Data listing

(** ** The stores of the tests *)

Module examples.
(** The fakes of [quarantine_test.go], over one state. *)
Definition get_or_missing {A} (o : option A) : result A := match o with Some a => Ok a | None => Err (Errorf "not found" []) end.
Definition fakes (evidence : ScanEvidence) : QuarantineStores View := {|
  objects_Put id payload := exec (fun v => v <| v_objects := partial_alter (fun _ => Some payload) id (v_objects v) |>);
  objects_Get id := queryR (fun v => get_or_missing (v_objects v !! id));
  objects_Delete id := exec (fun v => v <| v_objects := delete id (v_objects v) |>);
  records_Create r := exec (fun v => v <| v_records := <[q_ID r := r]> (v_records v) |>);
  records_Get id := queryR (fun v => get_or_missing (v_records v !! id));
  records_CompareAndSwap id expected next := stmt (fun v =>
    match v_records v !! id with
    | Some current =>
      if q_Status current =s expected then Ok (tt, v <| v_records := <[id := next]> (v_records v) |>)
      else Err (Errorf "state conflict" [])
    | None => Err (Errorf "state conflict" [])
    end);
  scanner_Scan key content := stmt (fun v => Ok (evidence, v <| v_scans := (v_scans v ++ [(key, content, evidence)])%list |>));
  target_PutGoverned key payload options := stmt (fun v =>
    Ok (mkReceipt key "version-1" "" "", v <| v_writes := (v_writes v ++ [(key, payload, options)])%list |>))
|}.

Definition nobody : string -> Prop := fun _ => False.
Lemma amid_alone {A} (m : M View A) effect : (forall e n t, effect (m e n t).1.1 t (m e n t).2) -> amid id nobody m effect.
Proof. intros Ef e n t r n' t' E. exists t, t'. specialize (Ef e n t). rewrite E in Ef. by split_and!. Qed.

Lemma missing_ok {A} (o : option A) a : get_or_missing o = Ok a -> o = Some a.
Proof. destruct o; by intros [=->]. Qed.

Lemma fakes_lawful evidence : LawfulStores (H := fakes evidence) id nobody.
Proof.
  split; intros; apply amid_alone; intros e n v; cbn; unfold exec, queryR, stmt; destruct (faults e n); cbn; try done; auto.
  - match goal with |- context [partial_alter _ ?i _] => exists (v_objects v !! i) end. rewrite partial_alter_self. by destruct v.
  - destruct (get_or_missing _) eqn:E; cbn; split; try done. intros c [= <-]. by apply missing_ok.
  - destruct (get_or_missing _) eqn:E; cbn; split; try done. intros c [= <-]. by apply missing_ok.
  - destruct (v_records v !! _) as [cur|] eqn:L; cbn; [|done]. destruct (String.eqb_spec (q_Status cur) expected); cbn; [by exists cur|done].
Qed.

Definition sniff (payload : string) : string := "text/plain; charset=utf-8".
Definition env (at_ : Time) : Env := mkEnv (fun _ => at_) (fun _ => "") (fun _ => None) (fun _ _ => "0"%char) false.
Definition evidence : ScanEvidence := mkScan "scanner" "evidence-1" ScanVerdictClean 10.
#[export] Instance stores : QuarantineStores View := fakes evidence.
#[export] Instance stores_lawful : LawfulStores (H := stores) id nobody := fakes_lawful evidence.

Definition request : QuarantineRequest := mkRequest "docs/report.pdf" "" "plain text" 0 [] noOptions.
Definition submit (at_ : Time) (v : View) := Submit sniff 1024 100 request (env at_) 0%nat v.
Definition the_id : string := EncodeToString (random_bytes (env 0) 0 16).
Definition scan (at_ : Time) (v : View) := Scan (T := View) the_id (env at_) 0%nat v.
Definition promote (at_ : Time) (v : View) := Promote (T := View) the_id (env at_) 0%nat v.
Definition empty : View := mkView ∅ ∅ [] [].
Definition submitted : View := (submit 5 empty).2.
Definition checked : View := (scan 6 submitted).2.
Definition promoted : View := (promote 7 checked).2.
Definition status_of (v : View) : option string := q_Status <$> v_records v !! the_id.

Lemma promoted_run : map (fun w => w.1) (v_writes promoted) = [("docs/report.pdf", "plain text")] /\
  status_of submitted = Some QuarantineStatusQuarantined /\ status_of checked = Some QuarantineStatusClean /\
  status_of promoted = Some QuarantineStatusPromoted.
Proof. vm_compute. split_and!; reflexivity. Qed.

Lemma submitted_history : history id nobody (fun _ => True) sniff 1024 100 empty submitted.
Proof.
  eapply (hi_operation _ _ _ _ _ _ (env 5) 0%nat _ (Submit sniff 1024 100 request) _ (submit 5 empty).1.1 (submit 5 empty).1.2 submitted).
  - apply op_Submit. intros n. split_and!; [done|by intros []|]. cbn. apply lookup_empty.
  - unfold submitted, submit. by destruct (Submit _ _ _ _ _ _ _) as [[]].
  - apply hi_done.
Qed.
Lemma submitted_consistent : consistent submitted.
Proof.
  eapply (consistent_reaches _ empty); [|apply empty_consistent].
  exact (history_reaches id nobody (fun _ => True) (fun _ _ => I) sniff 1024 100 empty submitted empty_consistent submitted_history).
Qed.
Definition the_record : QuarantineRecord := default noRecord (v_records submitted !! the_id).
Lemma the_record_known : known the_record submitted.
Proof. apply (cn_known _ submitted_consistent the_id). vm_compute. reflexivity. Qed.

Lemma whole_quarantine : history id nobody (fun _ => True) sniff 1024 100 empty promoted.
Proof.
  eapply (hi_operation _ _ _ _ _ _ (env 5) 0%nat _ (Submit sniff 1024 100 request) _ (submit 5 empty).1.1 (submit 5 empty).1.2 submitted).
  { apply op_Submit. intros n. split_and!; [done|by intros []|]. cbn. apply lookup_empty. }
  { unfold submitted, submit. by destruct (Submit _ _ _ _ _ _ _) as [[]]. }
  eapply (hi_operation _ _ _ _ _ _ (env 6) 0%nat _ (Scan the_id) _ (scan 6 submitted).1.1 (scan 6 submitted).1.2 checked).
  { apply op_Scan. }
  { unfold checked, scan. by destruct (Scan _ _ _ _) as [[]]. }
  eapply (hi_operation _ _ _ _ _ _ (env 7) 0%nat _ (Promote the_id) _ (promote 7 checked).1.1 (promote 7 checked).1.2 promoted).
  { apply op_Promote. }
  { unfold promoted, promote. by destruct (Promote _ _ _ _) as [[]]. }
  apply hi_done.
Qed.
End examples.
#[local] Existing Instances examples.stores examples.stores_lawful.

Lemma promoted_content_was_scanned_witness :
  Forall (write_ok examples.promoted) (v_writes examples.promoted) /\
  map (fun w => w.1) (v_writes examples.promoted) = [("docs/report.pdf", "plain text")].
Proof.
  split; [|exact (proj1 examples.promoted_run)].
  exact (proj1 (promoted_content_was_scanned id examples.nobody (fun _ => True) (fun _ _ => I) examples.sniff 1024 100
    examples.empty examples.promoted eq_refl examples.whole_quarantine)).
Defined.

(** The scan is under way for the worker whose move came first. *)
Lemma one_worker_scans_witness :
  let first := transition (T := View) examples.the_record QuarantineStatusScanning examples.the_record (examples.env 6) 0%nat examples.submitted in
  is_ok first.1.1 = true /\
  is_ok (transition (T := View) examples.the_record QuarantineStatusScanning examples.the_record (examples.env 6) 0%nat first.2).1.1 = false.
Proof.
  intros first. assert (F : is_ok first.1.1 = true) by (vm_compute; reflexivity). split; [exact F|].
  assert (St : q_Status examples.the_record = QuarantineStatusQuarantined) by (vm_compute; reflexivity).
  destruct first as [[[next|err] n'] v] eqn:E; [|discriminate F].
  exact (one_worker_scans id examples.nobody (fun _ => True) (fun _ _ => I) examples.sniff 1024 100 examples.the_record (examples.env 6)
    0%nat examples.submitted next n' v v examples.the_record (examples.env 6) 0%nat St examples.submitted_consistent
    examples.the_record_known E (hi_done _ _ _ _ _ _ v) eq_refl St).
Defined.

(** Two workers that have both read the clean record write it twice: the
    record moves only after the write. *)
Example two_promotions_write_twice :
  let r := default noRecord (v_records examples.checked !! examples.the_id) in
  let first := promote_content (T := View) r (examples.env 7) 0%nat examples.checked in
  let second := promote_content (T := View) r (examples.env 7) 0%nat first.2 in
  q_Status r = QuarantineStatusClean /\ llen (v_writes second.2) = 2.
Proof. vm_compute. split; reflexivity. Qed.

(** The expiry is looked at before the status: a promotion of what is already
    in the store, or waits for its cleanup, takes the record to "Expired". *)
Example promoted_records_expire :
  (examples.status_of examples.promoted, examples.status_of (examples.promote 200 examples.promoted).2) =
  (Some QuarantineStatusPromoted, Some QuarantineStatusExpired).
Proof. vm_compute. reflexivity. Qed.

Your instructions
Where the listing above reaches the line that contains "(** The scan", start retyping, and finish with the line that contains "let second := promote_content"; reproduce those lines exactly and no others.

Answer area
(** The scan is under way for the worker whose move came first. *)
Lemma one_worker_scans_witness :
  let first := transition (T := View) examples.the_record QuarantineStatusScanning examples.the_record (examples.env 6) 0%nat examples.submitted in
  is_ok first.1.1 = true /\
  is_ok (transition (T := View) examples.the_record QuarantineStatusScanning examples.the_record (examples.env 6) 0%nat first.2).1.1 = false.
Proof.
  intros first. assert (F : is_ok first.1.1 = true) by (vm_compute; reflexivity). split; [exact F|].
  assert (St : q_Status examples.the_record = QuarantineStatusQuarantined) by (vm_compute; reflexivity).
  destruct first as [[[next|err] n'] v] eqn:E; [|discriminate F].
  exact (one_worker_scans id examples.nobody (fun _ => True) (fun _ _ => I) examples.sniff 1024 100 examples.the_record (examples.env 6)
    0%nat examples.submitted next n' v v examples.the_record (examples.env 6) 0%nat St examples.submitted_consistent
    examples.the_record_known E (hi_done _ _ _ _ _ _ v) eq_refl St).
Defined.

(** Two workers that have both read the clean record write it twice: the
    record moves only after the write. *)
Example two_promotions_write_twice :
  let r := default noRecord (v_records examples.checked !! examples.the_id) in
  let first := promote_content (T := View) r (examples.env 7) 0%nat examples.checked in
  let second := promote_content (T := View) r (examples.env 7) 0%nat first.2 in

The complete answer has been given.